100+ Million dead, in 100 years. So his (D'Souza's) point is made, overriding any necessary demographic & statistical qualifications -- for instance, adding in the most recent religiously motivated murders by Jihadist Muslims, etc.

Yet secularists like Dawkins and Hitchens still have to account for the inordinate amount of secularist murders within the past 100 years -- because it is only within the past 100 years that professed secularists (atheists & agnostics) have been operating political bodies. And we haven't seen the end of it, I dare say. 100+ million people murdered for explicitly secular, ie non-religious, aims.
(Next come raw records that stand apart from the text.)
(* ===== verification/Pending.v ===== *)
(** * The table of pending requests (http.c, request.c)

    A request that waits for its reply sits in the cell of the table that its
    identifier names. *)

From S2P Require Import Prelude Sieve Pool MsgQueue Uidgen State Topics Backend Outputs Hybi.
From S2P Require Import CometArgs Request Comet Session Polling Sockets Routing Headers Files Disk Http.

(** ** Invariant *)

Definition in_sieve (q : request) : bool := negb (Z.land (rq_flags q) REQ_IN_SIEVE =? 0)%Z.

Record pending_ok (r : root) : Prop := {
  pe_wf : sieve_wf (request_sieve r);
  pe_iid : length (instance_id r) = IID_LEN;
  pe_hole : ∀ i a, holes (request_sieve r) !! i = Some a → ∃ q ix tail, requests r !! a = Some q ∧
    in_sieve q = true ∧ rq_uid q = uid_of (instance_id r) i ix tail ∧ length tail = UID_NRANDOM;
  pe_req : ∀ a q, requests r !! a = Some q → in_sieve q = true → ∃ i, holes (request_sieve r) !! i = Some a;
  pe_len : ∀ a q, requests r !! a = Some q → length (rq_uid q) = UID_LEN;
}.

(** ** Lemmas *)

Lemma in_sieve_set f : negb (Z.land (Z.lor f REQ_IN_SIEVE) REQ_IN_SIEVE =? 0)%Z = true.
Proof.
  apply negb_true_iff, Z.eqb_neq. intros E. apply (f_equal (λ z, Z.testbit z 1)) in E.
  rewrite Z.land_spec, Z.lor_spec in E. simpl in E. by rewrite orb_true_r in E.
Qed.

Lemma in_sieve_clear f : negb (Z.land (Z.land f (Z.lnot REQ_IN_SIEVE)) REQ_IN_SIEVE =? 0)%Z = false.
Proof.
  apply negb_false_iff, Z.eqb_eq. apply Z.bits_inj'. intros n Hn.
  rewrite !Z.land_spec, Z.lnot_spec, Z.bits_0 by done. by destruct (Z.testbit f n), (Z.testbit REQ_IN_SIEVE n).
Qed.

(** Other flags do not matter. *)
Lemma in_sieve_lor f g : Z.land g REQ_IN_SIEVE = 0%Z →
  negb (Z.land (Z.lor f g) REQ_IN_SIEVE =? 0)%Z = negb (Z.land f REQ_IN_SIEVE =? 0)%Z.
Proof. intros Hg. by rewrite Z.land_lor_distr_l, Hg, Z.lor_0_r. Qed.

(** The request after [request_finish]. *)
Definition finished (q : request) : request :=
  q <| rq_flags := if in_sieve q then Z.land (rq_flags q) (Z.lnot REQ_IN_SIEVE) else rq_flags q |>
    <| rq_timeout_active := false |>.

Lemma in_sieve_finished q : in_sieve (finished q) = false.
Proof.
  unfold finished, in_sieve at 1. simpl. destruct (in_sieve q) eqn:E; [apply in_sieve_clear|exact E].
Qed.

Section lemmas.
Context `{LogLevel, Malloc, Env, Digest, Website, HttpConfig, DiskConfig}.
Implicit Types (r : root).

(** The cell of a request is the one that its identifier names. *)
Lemma pending_cell r a q :
  pending_ok r → requests r !! a = Some q → in_sieve q = true →
  ∃ i ix tail, holes (request_sieve r) !! i = Some a ∧ rq_uid q = uid_of (instance_id r) i ix tail ∧
    length tail = UID_NRANDOM ∧ (Z.of_nat i < 2 ^ 64)%Z.
Proof.
  intros [Hwf Hiid Hh Hr _] Ha Hs. destruct (Hr a q Ha Hs) as [i Hi].
  destruct (Hh i a Hi) as (q' & ix & tail & Ha' & _ & Hu & Ht). assert (q' = q) as -> by congruence.
  pose proof (holes_lt _ _ _ Hwf Hi). pose proof (wf_max _ Hwf). exists i, ix, tail. split_and!; [done..|lia].
Qed.

Lemma pending_inj r i j a :
  pending_ok r → holes (request_sieve r) !! i = Some a → holes (request_sieve r) !! j = Some a → i = j.
Proof.
  intros [Hwf Hiid Hh _ _] Hi Hj.
  destruct (Hh _ _ Hi) as (q & ix & t & Ha & _ & Hu & Ht). destruct (Hh _ _ Hj) as (q' & ix' & t' & Ha' & _ & Hu' & Ht').
  assert (q' = q) as -> by congruence. rewrite Hu in Hu'.
  pose proof (holes_lt _ _ _ Hwf Hi). pose proof (holes_lt _ _ _ Hwf Hj). pose proof (wf_max _ Hwf).
  apply (f_equal (λ u, le_value (take 8 (drop IID_LEN u)))) in Hu'.
  rewrite !uid_hole_field in Hu' by (done || lia). lia.
Qed.

(** Only requests and their flags and identifiers matter. *)
Lemma table_same r r' a q q' :
  pending_ok r → requests r !! a = Some q → rq_uid q' = rq_uid q → in_sieve q' = in_sieve q →
  requests r' = <[a := q']> (requests r) → request_sieve r' = request_sieve r → instance_id r' = instance_id r →
  pending_ok r'.
Proof.
  intros [Hwf Hiid Hh Hr Hl] Ha Eu Es Er Esv Eid. split; rewrite ?Er, ?Esv, ?Eid; try done.
  - intros i b Hb. destruct (Hh i b Hb) as (qb & ix & t & Hqb & Hs & Hu & Ht).
    destruct (decide (b = a)) as [->|Hne].
    + assert (qb = q) as -> by congruence. exists q', ix, t. rewrite lookup_insert_eq. split_and!; congruence.
    + exists qb, ix, t. by rewrite lookup_insert_ne.
  - intros b qb. rewrite lookup_insert_Some. intros [[<- <-]|[Hne Hb]] Hs; [|by eapply Hr].
    eapply Hr; [done|]. congruence.
  - intros b qb. rewrite lookup_insert_Some. intros [[<- <-]|[Hne Hb]]; [|by eapply Hl]. rewrite Eu. by eapply Hl.
Qed.

Lemma pending_noted r l : pending_ok r → pending_ok (noted r l).
Proof. by intros [? ? ? ? ?]. Qed.

(** A request leaves the table. *)
Lemma pending_leave r r' a q q' i :
  pending_ok r → requests r !! a = Some q → holes (request_sieve r) !! i = Some a →
  length (rq_uid q') = UID_LEN → in_sieve q' = false →
  sieve_wf (request_sieve r') → holes (request_sieve r') = delete i (holes (request_sieve r)) →
  requests r' = <[a := q']> (requests r) → instance_id r' = instance_id r → pending_ok r'.
Proof.
  intros Hok Ha Hi Hl' Hs' Hwf' Eh Er Eid. pose proof Hok as [Hwf Hiid Hh Hr Hl].
  split; rewrite ?Er, ?Eid; try done.
  - intros j b. rewrite Eh, lookup_delete_Some. intros [Hne Hb].
    destruct (Hh j b Hb) as (qb & ix & t & Hqb & Hs & Hu & Ht). exists qb, ix, t.
    rewrite lookup_insert_ne; [done|]. intros <-. by destruct (pending_inj r i j a Hok Hi Hb).
  - intros b qb. rewrite lookup_insert_Some. intros [[<- <-]|[Hne Hb]] Hs; [congruence|].
    destruct (Hr b qb Hb Hs) as [j Hj]. exists j. rewrite Eh, lookup_delete_ne; [done|]. intros <-. congruence.
  - intros b qb. rewrite lookup_insert_Some. intros [[<- <-]|[Hne Hb]]; [done|by eapply Hl].
Qed.

(** What happens to the table and one request. *)
Definition moved r (a : addr) (s : sieve addr) (q : request) : root :=
  r <| request_sieve := s |> <| requests := <[a := q]> (requests r) |>.

Lemma wp_request_finish r a q (Q : unit → root → Prop) :
  pending_ok r → requests r !! a = Some q →
  (∀ s, pending_ok (moved r a s (finished q)) → Q tt (moved r a s (finished q))) →
  wp (request_finish a) Q r.
Proof.
  intros Hok Ha HQ. unfold request_finish. apply wp_bind. eapply wp_get_request; [done|].
  change (negb (Z.land (rq_flags q) REQ_IN_SIEVE =? 0)%Z) with (in_sieve q).
  destruct (in_sieve q) eqn:Es; unfold whenb.
  - destruct (pending_cell r a q Hok Ha Es) as (i & ix & tail & Hi & Hu & Ht & Hlt).
    apply wp_bind, wp_bind. rewrite Hu. apply wp_UID_HOLE; [by apply Hok|done..|].
    unfold on_rsieve. apply wp_bind, wp_zoom. eapply wp_mono; [apply (wp_sieve_empty _ i a); [apply Hok|done]|].
    intros [] s (Hwf' & Eh & _). cbn beta.
    eapply wp_set_request; [done|]. cbn beta. eapply wp_set_request; [apply lookup_insert_eq|]. cbn beta.
    assert (E : (q <| rq_flags ::= λ f, Z.land f (Z.lnot REQ_IN_SIEVE) |>) <| rq_timeout_active := false |> = finished q)
      by (unfold finished; by rewrite Es).
    match goal with |- Q tt ?g => assert (g = moved r a s (finished q)) as -> end.
    { unfold moved. simpl. rewrite insert_insert_eq. by rewrite <- E. }
    apply HQ. eapply (pending_leave r _ a q (finished q) i); try done.
    + change (length (rq_uid q) = UID_LEN). by eapply (pe_len _ Hok).
    + apply in_sieve_finished.
  - apply wp_bind, wp_ret. eapply wp_set_request; [done|]. cbn beta.
    assert (E : q <| rq_timeout_active := false |> = finished q) by (unfold finished; rewrite Es; by destruct q).
    match goal with |- Q tt ?g => assert (g = moved r a (request_sieve r) (finished q)) as -> end.
    { unfold moved. rewrite <- E. by destruct r. }
    apply HQ. apply (table_same r _ a q (finished q)); try done. by rewrite in_sieve_finished.
Qed.

(** A request that is out of the table enters it; [q0] is the request as long as
    it is out. *)
Lemma wp_enter r a q0 data urandom (Q : bytes * bool → root → Prop) :
  pending_ok (with_request_at r a q0) → in_sieve q0 = false → length data = UID_LEN →
  sieve_full (request_sieve r) = false →
  (∀ s i ix tail, let uid := uid_of (instance_id r) i ix tail in length tail = UID_NRANDOM →
     (∀ q', rq_uid q' = uid → in_sieve q' = true → pending_ok (moved r a s q')) →
     Q (uid, true) (r <| request_sieve := s |>)) →
  wp (on_rsieve (make_hole_uid (instance_id r) urandom a data false)) Q r.
Proof.
  intros Hok Hs Hd Hfull HQ. pose proof Hok as [Hwf Hiid Hh Hr Hl]. simpl in *.
  assert (Ha : requests (with_request_at r a q0) !! a = Some q0) by apply lookup_insert_eq.
  unfold on_rsieve. apply wp_zoom.
  eapply wp_mono; [by apply wp_make_hole_uid|]. intros [data' ok] s [Hwf' Hf]. destruct ok.
  2:{ destruct Hf as [_ Hf]. congruence. }
  destruct Hf as (i & tail & -> & Ht & _ & _ & (Hlt & Hnone & _) & Hholes & _ & Hmax).
  apply (HQ s i _ tail Ht). intros q' Eu Es.
  assert (Hne : ∀ j b, holes (request_sieve r) !! j = Some b → b ≠ a).
  { intros j b Hb ->. destruct (Hh j a Hb) as (qb & _ & _ & Hqb & Hsb & _). simpl in *. congruence. }
  split; simpl; try done.
  - intros j b. rewrite Hholes, lookup_insert_Some. intros [[<- <-]|[_ Hb]].
    + exists q', (index (request_sieve r)), tail. rewrite lookup_insert_eq. split_and!; congruence.
    + destruct (Hh j b Hb) as (qb & ix & t & Hqb & Hsb & Hub & Htb). exists qb, ix, t. pose proof (Hne j b Hb).
      simpl in Hqb. by rewrite lookup_insert_ne in * by done.
  - intros b qb. rewrite lookup_insert_Some. intros [[<- <-]|[Hnb Hb]] Hsb.
    + exists i. by rewrite Hholes, lookup_insert_eq.
    + destruct (Hr b qb) as [j Hj]; [simpl; by rewrite lookup_insert_ne|done|].
      exists j. rewrite Hholes, lookup_insert_ne; [done|]. intros <-. congruence.
  - intros b qb. rewrite lookup_insert_Some. intros [[<- <-]|[Hnb Hb]].
    + rewrite Eu. by apply length_uid_of.
    + apply (Hl b). simpl. by rewrite lookup_insert_ne.
Qed.

(** A table with a free cell is not full. *)
Lemma free_cell_not_full (s : sieve addr) i : sieve_wf s → i < max s → holes s !! i = None → sieve_full s = false.
Proof.
  intros Hwf Hi Hn. destruct (sieve_full s) eqn:E; [|done].
  destruct (sieve_full_holes s Hwf E i Hi). congruence.
Qed.

(** A request leaves the table while it is being sent again. *)
Lemma wp_leave r a q (Q : unit → root → Prop) :
  pending_ok r → requests r !! a = Some q → in_sieve q = true →
  (∀ s, pending_ok (moved r a s (finished q)) → sieve_full s = false → Q tt (r <| request_sieve := s |>)) →
  wp (hole ← UID_HOLE (rq_uid q); on_rsieve (sieve_empty hole)) Q r.
Proof.
  intros Hok Ha Es HQ. destruct (pending_cell r a q Hok Ha Es) as (i & ix & tail & Hi & Hu & Ht & Hlt).
  apply wp_bind. rewrite Hu. apply wp_UID_HOLE; [by apply Hok|done..|]. apply wp_zoom.
  eapply wp_mono; [apply (wp_sieve_empty _ i a); [apply Hok|done]|].
  intros [] s (Hwf' & Eh & _ & Em & _). apply HQ.
  - eapply (pending_leave r _ a q (finished q) i); try done.
    + change (length (rq_uid q) = UID_LEN). by eapply (pe_len _ Hok).
    + apply in_sieve_finished.
  - apply (free_cell_not_full s i); [done|rewrite Em; by eapply holes_lt; [apply Hok|]|].
    by rewrite Eh, lookup_delete_eq.
Qed.

(** Lookup of an identifier that a backend sent. *)
Lemma wp_find_request uid r :
  pending_ok r → length uid = UID_LEN →
  le_value (take 8 (drop IID_LEN uid)) ≠ Z.of_nat (max (request_sieve r)) →
  wp (find_request uid) (λ o r', r' = r ∧
    ∀ a, o = Some a ↔ ∃ q, requests r !! a = Some q ∧ in_sieve q = true ∧ rq_uid q = uid) r.
Proof.
  intros Hok Hlen Hmax. pose proof Hok as [Hwf Hiid Hh Hr Hl].
  unfold find_request, on_rsieve, UID_HOLE. rewrite decide_True by uid_lia. root_steps.
  eapply wp_mono; [apply wp_sieve_get; [done|apply le_value_bound|done]|].
  intros o s' [-> Ho]. replace (r <| request_sieve := request_sieve r |>) with r by by destruct r.
  set (n := le_value _) in *.
  assert (Hlive : ∀ a, (∃ q, requests r !! a = Some q ∧ in_sieve q = true ∧ rq_uid q = uid) → o = Some a).
  { intros a (q & Ha & Hs & <-). destruct (pending_cell r a q Hok Ha Hs) as (i & ix & t & Hi & Hu & Ht & Hlt).
    unfold n in Ho. rewrite Hu, uid_hole_field, Nat2Z.id, Hi in Ho by (done || lia). done. }
  destruct o as [b|]; root_steps.
  - symmetry in Ho. destruct (Hh _ _ Ho) as (q & ix & t & Hb & Hs & Hu & Ht).
    root_steps. unfold UID_EQ. pose proof (Hl b q Hb) as Hlb. rewrite decide_True by uid_lia. root_steps.
    split; [done|]. intros a. rewrite (take_ge (rq_uid q)), (take_ge uid) by uid_lia.
    case_bool_decide as Heq.
    + split; [intros [= <-]; eauto|apply Hlive].
    + split; [done|]. intros Hex. pose proof (Hlive a Hex) as [= ->]. destruct Hex as (q' & Ha & _ & Hu').
      congruence.
  - split; [done|]. intros a. split; [done|apply Hlive].
Qed.
End lemmas.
By the way, add in the secularists 'murders', in utero, of human persons not yet born into this world (abortion), and the millions pile up astonomically. 1 billion+? Within the past 100 years?

Let's be fair, at least, and honestly state that we all (whether religious or atheist) participate, more or less, in murderous hatred that seems to mark the Human Condition.











http://catholiceducation.org/articles/apologetics/ap0213.htm

http://catholiceducation.org/articles/apologetics/ap0212.htm

Friday, December 01, 2006

So Pope Benedict may NOT have reversed his thinking on Turkey as part of the EU


If you think this is unimportant to North Americans and Brits and all the rest of Western Civilization, go buy & read Mark Steyn's America Alone.